Pesquisadores estão alertando para as armadilhas da mercantilização da pauta climática, indicando que a forma como países ricos e grandes poluidores abordam a transição energética pode, na verdade, aprofundar desigualdades sociais e ambientais, especialmente no Sul Global. Essa é a principal reflexão da coleção de livros “Politizando o Clima: poder, territórios e resistências”, que teve os três primeiros volumes lançados no Rio de Janeiro na última segunda-feira (20).
O trabalho é resultado de uma parceria entre a Fundação Rosa Luxemburgo, o Programa de Pós-Graduação em Ciências Sociais em Desenvolvimento, Agricultura e Sociedade da Universidade Federal Rural do Rio de Janeiro (CPDA/UFRRJ), o Coletivo de Pesquisa Desigualdade Ambiental, Economia e Política e a Editora Funilaria. O quarto volume da coleção está previsto para o fim do mês.
A camuflagem da transição energética
O estudo das pesquisadoras Ailce Alves e Larissa Santos, que integra a coletânea, exemplifica o problema analisando a extração do manganês em Rio Preto, no município de Marabá, sudeste do Pará. O mineral é estratégico para a transição energética, sendo usado em baterias de carros híbridos e elétricos, e é vendido para países como Estados Unidos, México, Noruega, China e Índia.
No entanto, o estudo revela que, por trás do discurso de sustentabilidade, a mineração deixa um rastro de impactos ambientais e sociais para a população local. A lista de prejuízos inclui poeira, lama, riscos de acidentes e rompimento de barragens de rejeitos, além de conflitos internos. Para as pesquisadoras, isso sugere que a transição energética pode servir como uma camuflagem para que mineradoras reproduzam dinâmicas destrutivas e aprofundem desigualdades socioambientais.

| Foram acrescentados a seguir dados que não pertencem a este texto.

(* ===== verification/Display.v ===== *)
(** * Reading tiers off an expression

    Models [billing-expression/display.ts]: the adapters that recognise the
    linear tier chains of token and task expressions and the time-dependent
    branches above them, for display and editing.  The trees they read come from
    the compiler, so that every call has its arity; on a call with missing
    arguments, which cannot occur, the readers answer "not recognised". *)
From Stdlib Require Import SpecFloat.
From stdpp Require Import strings gmap.
From S2P Require Import Prelude JsString JsNumber JsValue Syntax Compile Runtime.

#[local] Open Scope Z_scope.

(** ** Token tiers *)
Record token_condition := TokenCondition {
  tc_var : token_variable;
  tc_op : binary_operator;
  tc_value : num;
}.

(** [TokenTier]; [prices] is an object, in the order of its keys. *)
Record token_tier := TokenTier {
  tt_conditionText : option jstr;
  tt_imageCount : bool;
  tt_billingUnit : option billing_unit;
  tt_fixedPrice : option num;
  tt_label : jstr;
  tt_conditions : list token_condition;
  tt_prices : list (token_variable * num);
}.

Fixpoint flattenBinary (n : node) (o : binary_operator) : list node :=
  match n with
  | Bin o' l r _ _ =>
      if bool_decide (o' = o) then flattenBinary l o ++ flattenBinary r o else [n]
  | _ => [n]
  end.

Definition is_order (o : binary_operator) : bool :=
  match o with B_lt | B_le | B_gt | B_ge => true | _ => false end.

Definition is_tier_variable (v : token_variable) : bool :=
  match v with V_p | V_c | V_len => true | _ => false end.

Definition token_condition_of (part : node) : option token_condition :=
  match part with
  | Bin o (Var v _ _) (Lit (L_num x _) _ _) _ _ =>
      if is_order o && is_tier_variable v && negb (n_ltb x n_zero)
      then Some (TokenCondition v o x) else None
  | _ => None
  end.

Definition tokenConditions (n : node) : option (list token_condition) :=
  mapM token_condition_of (flattenBinary n B_and).

Definition nonnegativePriceLiteral (n : node) : option num :=
  match n with
  | Lit (L_num x _) _ _ => if n_leb n_zero x then Some x else None
  | Un U_minus (Lit (L_num x _) _ _) _ _ =>
      if n_eqb x n_zero then Some (S754_zero true) else None
  | _ => None
  end.

(** [node.kind === 'literal' && node.value === 0] *)
Definition is_zero_literal (n : node) : bool :=
  match n with
  | Lit (L_num x _) _ _ => n_eqb x n_zero
  | _ => false
  end.

(** The variable a priced quantity stands for: a token count, or
    [max(0, len - ai)], which counts as [p]. *)
Definition priced_variable (input : node) : option token_variable :=
  match input with
  | Var v _ _ =>
      match v with
      | V_len | V_image_count => None
      | _ => Some v
      end
  | Call F_max [a; b] _ _ =>
      let remainder :=
        if is_zero_literal a then Some b
        else if is_zero_literal b then Some a else None in
      match remainder with
      | Some (Bin B_sub (Var V_len _ _) (Var V_ai _ _) _ _) => Some V_p
      | _ => None
      end
  | _ => None
  end.

Definition price_term (term : node) : option (token_variable * num) :=
  match term with
  | Bin B_mul l r _ _ =>
      match nonnegativePriceLiteral r with
      | Some price => (fun v => (v, price)) <$> priced_variable l
      | None =>
          match nonnegativePriceLiteral l with
          | Some price => (fun v => (v, price)) <$> priced_variable r
          | None => None
          end
      end
  | _ => None
  end.

(** The loop over the terms of a tier's price: no variable is priced twice. *)
Fixpoint price_terms (terms : list node) (prices : list (token_variable * num))
  : option (list (token_variable * num)) :=
  match terms with
  | [] => Some prices
  | term :: terms =>
      match price_term term with
      | Some (v, price) =>
          if bool_decide (v ∈ prices.*1) then None
          else price_terms terms (prices ++ [(v, price)])
      | None => None
      end
  end.

Definition tokenTier (n : node) (conditions : list token_condition) : option token_tier :=
  match n with
  | Call F_tier (Lit (L_str label) _ _ :: body :: _) _ _ =>
      match body with
      | Call F_fixed (Lit (L_num x _) _ _ :: _) _ _ =>
          Some (TokenTier None false (Some Unit_request) (Some x) label conditions [])
      | _ =>
          match price_terms (flattenBinary body B_add) [] with
          | Some (p :: prices) =>
              Some (TokenTier None false None None label conditions (p :: prices))
          | _ => None
          end
      end
  | _ => None
  end.

(** [ai > 0] or [ao > 0] *)
Definition audio_probe (part : node) : option token_variable :=
  match part with
  | Bin B_gt (Var v _ _) (Lit (L_num x _) _ _) _ _ =>
      match v with
      | V_ai | V_ao => if n_eqb x n_zero then Some v else None
      | _ => None
      end
  | _ => None
  end.

Definition with_condition_text (text : jstr) (t : token_tier) : token_tier :=
  TokenTier (Some text) (tt_imageCount t) (tt_billingUnit t) (tt_fixedPrice t)
            (tt_label t) (tt_conditions t) (tt_prices t).

Definition with_image_count (t : token_tier) : token_tier :=
  TokenTier (tt_conditionText t) true (tt_billingUnit t) (tt_fixedPrice t)
            (tt_label t) (tt_conditions t) (tt_prices t).

(** The first block of [readTokenTierChain]: an audio and a text tier. *)
Definition audio_tiers (n : node) : option (list token_tier) :=
  match n with
  | Cond (Bin B_or l r _ _) yes no _ _ =>
      match audio_probe l, audio_probe r with
      | Some a, Some b =>
          if bool_decide (a <> b) then
            match tokenTier yes [], tokenTier no [] with
            | Some audio, Some text =>
                Some [with_condition_text (js "Audio requests") audio;
                      with_condition_text (js "Text-only requests") text]
            | _, _ => None
            end
          else None
      | _, _ => None
      end
  | _ => None
  end.

(** The loop over the conditionals of a chain and its fallback. *)
Fixpoint tier_chain (n : node) : option (list token_tier) :=
  match n with
  | Cond c yes no _ _ =>
      match tokenConditions c with
      | None => None
      | Some conditions =>
          match tokenTier yes conditions with
          | None => None
          | Some tier => cons tier <$> tier_chain no
          end
      end
  | _ => (fun t => [t]) <$> tokenTier n []
  end.

Definition is_image_count (n : node) : bool :=
  match n with Var V_image_count _ _ => true | _ => false end.

Fixpoint readTokenTierChain (n : node) : option (list token_tier) :=
  match audio_tiers n with
  | Some tiers => Some tiers
  | None =>
      match n with
      | Bin B_mul l r _ _ =>
          if is_image_count l then map with_image_count <$> readTokenTierChain r
          else if is_image_count r then map with_image_count <$> readTokenTierChain l
          else tier_chain n
      | _ => tier_chain n
      end
  end.

(** ** Time-dependent tiers *)
Definition is_math_function (f : billing_function) : bool :=
  match f with F_min | F_max | F_abs | F_ceil | F_floor => true | _ => false end.

Definition isTimeCondition (n : node) : outcome bool :=
  let* d := expressionDependencies n in
  Ok (bool_decide (dep_variables d = [])
      && existsb is_time_function (dep_functions d)
      && forallb (fun f => is_time_function f || is_math_function f) (dep_functions d)).

(** [TimeTokenTier] *)
Record time_tier := TimeTier {
  ti_tier : token_tier;
  ti_timeConditions : list (node * bool);
}.

Definition condition_text (c : token_condition) : jstr :=
  variable_text (tc_var c) ++ js " " ++ binary_text (tc_op c) ++ js " "
  ++ num_to_string (tc_value c).

Definition path_text (source : jstr) (p : node * bool) : jstr :=
  let text := slice source (n_start (fst p)) (n_end (fst p)) in
  if snd p then js "(" ++ text ++ js ")" else js "!(" ++ text ++ js ")".

(** A tier below the time conditions of [path]. *)
Definition time_tier_of (source : jstr) (path : list (node * bool)) (t : token_tier) : time_tier :=
  let description := join (js " && ") (map (path_text source) path) in
  TimeTier
    (with_condition_text
       (join (js " && ") (description :: map condition_text (tt_conditions t))) t)
    path.

Fixpoint timeTierBranches (compiled : compiled_expression) (n : node)
    (path : list (node * bool)) : outcome (option (list time_tier)) :=
  let leaf :=
    match readTokenTierChain n, path with
    | None, _ | _, [] => None
    | Some tiers, _ => Some (map (time_tier_of (ce_source compiled) path) tiers)
    end in
  match n with
  | Cond c yes no _ _ =>
      let* time := isTimeCondition c in
      if time then
        let* y := timeTierBranches compiled yes (path ++ [(c, true)]) in
        let* n := timeTierBranches compiled no (path ++ [(c, false)]) in
        Ok (match y, n with Some y, Some n => Some (y ++ n) | _, _ => None end)
      else Ok leaf
  | _ => Ok leaf
  end.

Section WithPlatform.
Context `{Platform}.

(** [evaluateBillingCondition(compiled, condition, now) === matches] *)
Definition condition_matches (compiled : compiled_expression) (now : date)
    (p : node * bool) : bool :=
  bool_decide (evaluateBillingCondition compiled (fst p) now = Some (snd p)).

Definition current_tiers (compiled : compiled_expression) (now : option date)
    (tiers : list time_tier) : list time_tier :=
  match now with
  | Some now =>
      List.filter (fun t => forallb (condition_matches compiled now) (ti_timeConditions t)) tiers
  | None => []
  end.

Definition readTimeTokenPricing (source : jstr) (now : option date)
  : outcome (option (list time_tier * list time_tier)) :=
  match compile source with
  | Failed _ => Ok None
  | Ready compiled =>
      let* tiers := timeTierBranches compiled (ce_ast compiled) [] in
      Ok ((fun tiers => (tiers, current_tiers compiled now tiers)) <$> tiers)
  end.

End WithPlatform.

Colonialismo verde e assimetrias históricas
A coletânea busca fortalecer a defesa da justiça socioambiental, o enfrentamento ao racismo ambiental e, principalmente, ao colonialismo verde — que é a interferência de nações ricas nas políticas de preservação ambiental dos países em desenvolvimento.
Conforme explica a cientista social Elisangela Paim, uma das organizadoras, a coleção analisa as disputas em torno da política energética, gestão territorial e a mercantilização da natureza, destacando as implicações territoriais, de classe, raça e gênero, e as assimetrias históricas entre o Norte e o Sul Global.
Os autores da coleção apontam que a chamada “pretensa transição verde” liderada pelos países ricos resultou em um tipo de continuidade colonial no mundo. David Williams, diretor do Programa Global de Justiça Climática da Fundação Rosa Luxemburgo em Nova York, critica a prática: “Criam-se duas condições, lideradas pelos países ricos: no próprio território, prioriza-se o verde, e os prejuízos ficam no exterior”.
Finanças climáticas e promessas não cumpridas
Outra crítica central da coleção é sobre a responsabilidade histórica dos países industrializados, que são os maiores emissores. Eles deveriam pagar pela mitigação, adaptação e reparação por perdas e danos no Sul Global, mas, segundo Williams, essa promessa “nunca foi cumprida”.
Ele complementa que o sistema de “finanças climáticas” atual se baseia em empréstimos, e não em justiça e reparação.
Os debates da coletânea, que buscam ir além das narrativas dominantes, como as de governos e empresas do agronegócio e da mineração, são considerados fundamentais para as discussões que acontecerão na 30ª Conferência das Nações Unidas sobre Mudanças Climáticas (COP30), marcada para o próximo mês em Belém.